Vente massive de poissons vivants pour réduire les dommages
Depuis le début du mois de juillet, de nombreux foyers d'élevage de carpes herbivores sur la rivière Bo, dans la section traversant la commune de Quang Dien (ville de Hue), ont subi successivement des vagues de morts de poissons bien qu'il soit temps de récolter.
Présents dans la zone d'élevage de poissons du village de Niem Pho, l'atmosphère était enveloppée d'inquiétude. Les habitants ont continuellement ramassé les poissons morts, ont ramené les poissons vivants à terre, les ont glacés pour les vendre à temps avant que les poissons ne s'affaiblissent progressivement.
M. Lê Ngọ (village de Niêm Phò) a déclaré qu'après la vague de morts de poissons au début du mois de juillet, les derniers jours de juillet et au début du mois d'août, cette situation a continué de se reproduire. "La dernière fois, ma famille a perdu environ 200 poissons, chacun pesant plus de 3 kg. Juste après avoir traité les poissons morts, ces derniers jours, les poissons ont refait surface puis sont morts environ 60 autres. Nous ne savons pas comment faire face" - a déclaré M. Ngọ.

Selon M. Ngo, non seulement sa famille, mais de nombreux éleveurs de poissons voisins sont également dans une situation similaire. Les poissons montrent des signes de nagement léthargique, s'affaiblissent progressivement puis se retournent pour mourir.
Pour limiter les dommages, les ménages doivent utiliser des boîtes en polystyrène glacées, vendre le nombre de poissons encore consommés à un prix d'environ 20 000 à 30 000 VND/kg, ce qui est beaucoup plus bas qu'en temps normal.
Auparavant, chaque récolte pouvait rapporter 50 à 60 millions de dongs, maintenant vendre pour quelques millions de dongs est déjà une chance" - a déclaré M. Ngo avec tristesse.

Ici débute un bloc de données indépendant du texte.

(* ===== verification/Prelude.v ===== *)
(** * FarouKernel: a verification of its C and C++ sources

    ** The program

    The repository collects the parts of a hobby kernel for x86-64 and the user-space
    programs around it, written in C and C++. Its parts and how they interact:

    - Memory. [src/kernel/memory.c]: a physical memory manager (frame bitmap) serves a
      virtual memory manager (four-level page tables reached through a direct map,
      with a TLB to keep coherent), which serves the kernel heap ([kmalloc], [kfree]);
      [memory_init] sets all three up from the boot loader's memory map; [kprintf]
      reports on a serial line. [src/kernel/arch/x86_64/mm] is a second memory system:
      a block allocator, page tables, and ranges of virtual memory on top of both.
      [src/arch/x86_64/kernel.c] (first-fit heap), [src/kernel/boot/Main.c] (a slab
      under a spin lock) and [src/mm/memalloc.cpp] (buddy descriptors) are allocators
      of their own; [src/arch/x86_64/paging.c] builds page tables before all of them.
    - Processor tables and interrupts. Descriptor tables ([src/arch/x86_64/idt.c],
      [isr.c], [pgtable.c], [src/kernel/arch/x86_64/boot/cpu], [src/kernel/interrupts.c]),
      interrupt controllers ([pic.c]), hardware interrupts ([irq.c]), exceptions
      ([exceptions.c]), queries of processor features ([src/arch/x86]).
    - Boot. [src/kernel/startup.c] maps, validates and loads an ELF kernel;
      [src/kernel/bootloader] walks Multiboot2 tags.
    - Kernel services. System calls ([src/kernel/syscall.c] and the older table of
      [src/arch/x86_64/kernel.c]); the task table of [src/kernel/scheduler.c]; the
      process registry [src/kernel/processes.h] and the process manager
      [src/kernel/processes.cpp]; devices and file systems ([src/kernel/mydevice.c],
      [src/kernel/fctl.h], [src/fs/devfs.c], [src/fs/devfs.h], [src/fs/fs.h]); the tree
      library [src/mm/kernel_tree.h].
    - Programs. The TCP line server [src/net/network.c] (acceptor, workers over a
      bounded queue, connection and rate limits) and the small servers beside it; the
      work-stealing pool [src/kernel/main.c]; files ([src/fs/file.cpp],
      [dir_functions.cpp], [read_write.c], [fs.cpp], [src/kernel/platform]); the
      key-value processor [src/kernel/Dataprocessor.cpp]; the command console
      [src/kernel/console]; timers, owning pointers, vectors
      ([src/kernel/timer.c], [util.c], [util.h]).

    ** The files

    - [Prelude]: outcomes of C code, fixed-width integers, arrays, memory words,
      tactics ([inv_ok], [zbool], [zcase]), the hint database [kernel], shared
      lemmas on bits, counts and arrays. [Text]: strings of the C++ library (getline,
      printing and reading numbers), shared by the text programs.
    - Memory: [Pmm], [Vmm], [KHeap], [MemInit], [KPrintf], [SerialPort] (memory.c); [BlockPmm],
      [Paging] and [PagingMap] (kernel/arch/x86_64/mm: the code, and what its operations
      do to the translation); [EarlyPaging], [EarlyPaging32]
      (arch/x86_64/paging.c, [init_paging] of kernel.c); [FirstFit] (kernel.c);
      [BootSlab] (boot/Main.c); [MemAlloc] (memalloc.cpp).
    - Processor: [Gates] (gates as the processor reads them, used by the next four),
      [Idt], [Isr], [Interrupts], [Exceptions]; [Pic8259] (the controllers as a state
      machine on their ports, used by the next two), [Pic], [Irq]; [Segments] (segment
      descriptors as the processor reads them), [Gdt], [PgTable]; [CpuFeatures] (arch/x86).
    - Boot: [Elf] (startup.c), [Multiboot2].
    - Services: [Syscalls], [SyscallTable], [Scheduler], [ProcRegistry] (processes.h),
      [ProcManager] (processes.cpp), [KTree] and [KTreeSync] (kernel_tree.h: one thread,
      and any number on one pool); [ByteStore], the interface (classes
      [ByteStore] and [ByteStoreLaws]) that [MyDevice] and [Devfs] implement, with the
      round trip proved once against it; [DevTree] (devfs.h), [FsHeader] (fs.h), [Fctl].
    - Programs: [NetProto] (lines and sessions), [NetPool] (queue and limits),
      [NetThreads] (acceptor and workers as a step relation), [NetSetup] (start and
      end), [NetConfig] (options, log, signals) for network.c; [DemoNet]; [StealQueue] and [PoolLife] (main.c); [FileTask]
      and [FileTasks] (read_write.c: one thread, and all of them), [FileObj], [MoveFile],
      [FsShell], [Platform]; [DataProc], [Console], [Timers], [UniquePtr], [Vectors], [Records]
      (page.h, system.c).

    Records carry the fields of the structs, classes and globals, definitions the
    names of the functions; a loop of a function is a [Fixpoint] of its own, named in
    the comment before it. A file's definitions are in a Module of its name (or a
    short form of it) wherever its names would clash.

    ** How the code is modelled

    Code runs in the type [outcome]: [Ok] for a return, [Panic] for [kpanic], a
    failed [ASSERT] or an exit with an error, [Hang] for waiting on a lock that the
    same thread holds or for a loop that does not end, [Undef] for a step without a
    defined meaning (an index out of bounds, a fault, a signed overflow, a use of a
    dangling pointer). A theorem that a run is [Ok] therefore says that it terminates,
    stays inside its memory and does not deadlock. C++ exceptions are values of a sum
    or of a result type of the file. Unsigned arithmetic is on [Z] with the wrap
    written out ([u64], [u32], [u16]). Physical memory is a function from addresses to
    words; kernel memory is reached through the translation of the page tables, so a
    write through an unmapped page is [Undef]. Calls that leave the sources
    (allocation, threads, system calls, the Linux VFS, [rand], the TOML and option
    libraries) are inputs: results the environment may return, or functions with their
    documented laws. Threads are interleavings: a step relation whose steps are what
    one thread does while it holds a lock, or one access to shared state.

    ** What is proved

    - Memory: allocation and release of frames on every branch and over any history
      ([Pmm]); mapping and unmapping change exactly one translation, keep the
      page-table tree and the TLB coherent and free exactly the tables that became
      empty ([Vmm]); heap blocks are mapped, aligned, disjoint also as physical
      memory, first fit, merged on release, and keep their data, over any history
      ([KHeap]); after boot a frame is free exactly when it
      is usable and not under the bitmap ([MemInit]); first fit and round trips of the
      other allocators ([BlockPmm], [FirstFit], [BootSlab] under every interleaving of
      its spin lock, [MemAlloc] over allocating histories); the early tables lead
      from the range they were given to the one asked for ([EarlyPaging]); queries agree with the
      hardware walk ([Paging]), allocated pages translate to blocks of their own, a
      range is mapped whole or undone, and releasing pages restores walk and blocks,
      outside the windows through which the tables themselves are reached ([PagingMap]).
    - Processor: after initialisation every vector's gate, as the processor decodes
      it, leads to its stub; the controllers end in the state the drivers promise;
      dispatch calls the registered handler and acknowledges once; the cache of cpuid
      answers what the instruction answered when the leaf was first asked for.
    - Boot: the loader never touches memory it may not, and leaves exactly the address
      space that the program headers prescribe; the tag walk ends, within one turn per
      eight bytes, unless it visits a tag of size 0, and then it never ends.
    - Services: the scheduler's invariant of table, counter, ids, threads and memory in
      every interleaving; safety of every sequence of device calls; the ring buffer
      refines a queue, the bitmap a set, the node pool hands out each node once, and also does so
      to threads that share it, as long as none runs out of tries for the lock; thread
      records own their threads, a pass of the reaper keeps the process table and its
      counter, and the process manager's destructor ends when no signal interferes and its wake-up
      byte can be written; a
      control block per open file and none left over.
    - Programs: the server's limits hold in every interleaving, it does not deadlock
      unless creating a thread fails, and its shutdown ends and closes every connection; the rate limiter refines its
      specification; log file and its name are released once; no task of the stealing queues is lost or run twice; the threads of
      the file program, interleaved, do what each does alone; files (when the system takes
      every write) and both line formats of the processor (with their delimiter) are read
      back as they were written; its
      parallel and sequential processing agree; the console runs every line once; a
      timer shows what a stopwatch shows; pointers are owned once and freed once.

    Other lemmas record behaviour that is hardly meant, about the same definitions:
    wraps of [kmalloc] sizes, the counter race of the server, the wrong address in CR3,
    a reaper that never reaps, a release that edits the free list without its lock ([KTreeSync]), a pool whose shutdown never returns ([PoolLife]), a file
    table that overflows at its 513th entry ([FsHeader]), and others.

    ** Bounds and fuel

    Loops over arrays recurse on the number of elements left. Walks over linked
    structures carry fuel: the heap's list walks get one step per header that fits
    the heap plus one ([list_fuel]), which is enough because a sorted list visits each header
    once; [kmalloc] retries once after each growth and the growth covers the request;
    expansion gets one step per page; loops over a text get one step per character
    and one more, and each reads at least one; the descriptor walks of [MemAlloc] and
    [FsHeader] get one step per descriptor and one more. The theorems state that the
    run returns, so fuel that ran out ([Hang]) would refute them; where the code itself
    does not end, no fuel is enough and that is the lemma. Scripts of answers of the
    environment are lists; a loop that needs more answers than its script has gives no
    result, and the theorems say which scripts are long enough. The constants of the
    sources (64 tasks, 4096 nodes, 512 entries, 65536 descriptors) are kept. Bounds in
    hypotheses are those of the machine: physical addresses below 2^52, fewer than
    2^32 - 1 created tasks, ELF files of at most 2 GiB, pages of at least 64 bytes, heap
    requests of at most 2^46 bytes (larger ones wrap: [kmalloc_size_wraps]).

    ** Taken for granted

    The direct map that the boot loader made stays in force, so that memory.c reaches
    page tables and frames at their offset ([Vmm.load], [Vmm.store]); the second memory
    system reaches them through the tables in force, and its theorems say which pages
    must not be remapped. The counter of requests of an address, an [int], does not reach
    2^31 within the minute that an entry lives ([NetPool]). Steps of threads without a
    defined meaning are no steps of the relations: a pass of the scheduler's manager that
    overflows a priority, and an access of a worker past the array of queues.

    ** Not modelled

    Assembly and linker scripts, and functions that are inline assembly only (the
    [init_gdt_idt] of boot/Main.c loads two tables that nothing has filled); the text of
    log and usage messages; code that the sources cut off or elide ([ktree_insert], which
    ends inside its loop, the end of [start_kernel], the MADT walk of [smp_init], the
    parent's part of [addProcess], options of the server that are only named in a comment,
    and the functions processes.cpp declares and does not define); headers that only declare
    ([thread_pool.h], [network.h], the stubs of [net.h]); demonstrations without state
    ([mm.cpp], [mm.h], [page.cpp] on floating point, [console_interface.hpp]);
    [mm/frame.c] and [frame.h], which copy unique pointers and use members that do not
    exist, so that their meaning would be a guess; of devfs.h the methods that only
    forward to the standard library. *)
From Stdlib Require Import ZArith Lia.
From stdpp Require Import strings numbers gmap base.
From stdpp Require Import list.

Dans la même situation, M. Lê Minh du village de Phò Lai a déclaré que sa famille élevait environ 200 carpes herbivores. Depuis l'achat de jeunes carpes, la famille a mis près de deux ans à s'en occuper pour atteindre le poids à vendre.
Après près de deux ans d'élevage, au moment de se préparer à la récolte, les poissons sont morts en masse. Tout le capital et les efforts sont considérés comme perdus" - a partagé M. Minh.
Les dommages continuent d'augmenter, surveillez les causes
M. Nguyễn Phi Trường - chef du village de Phò Lai a déclaré que du 30 juillet à l'après-midi du 1er août, 24 ménages avec 28 cages d'élevage ont été touchés.
Les statistiques initiales montrent que 3 970 poissons sont morts, dont 1 970 poissons pesant de 4 à 6 kg et environ 2 000 poissons pesant de 800 g à 1 kg, pour un poids total d'environ 11,65 tonnes", a informé M. Trường.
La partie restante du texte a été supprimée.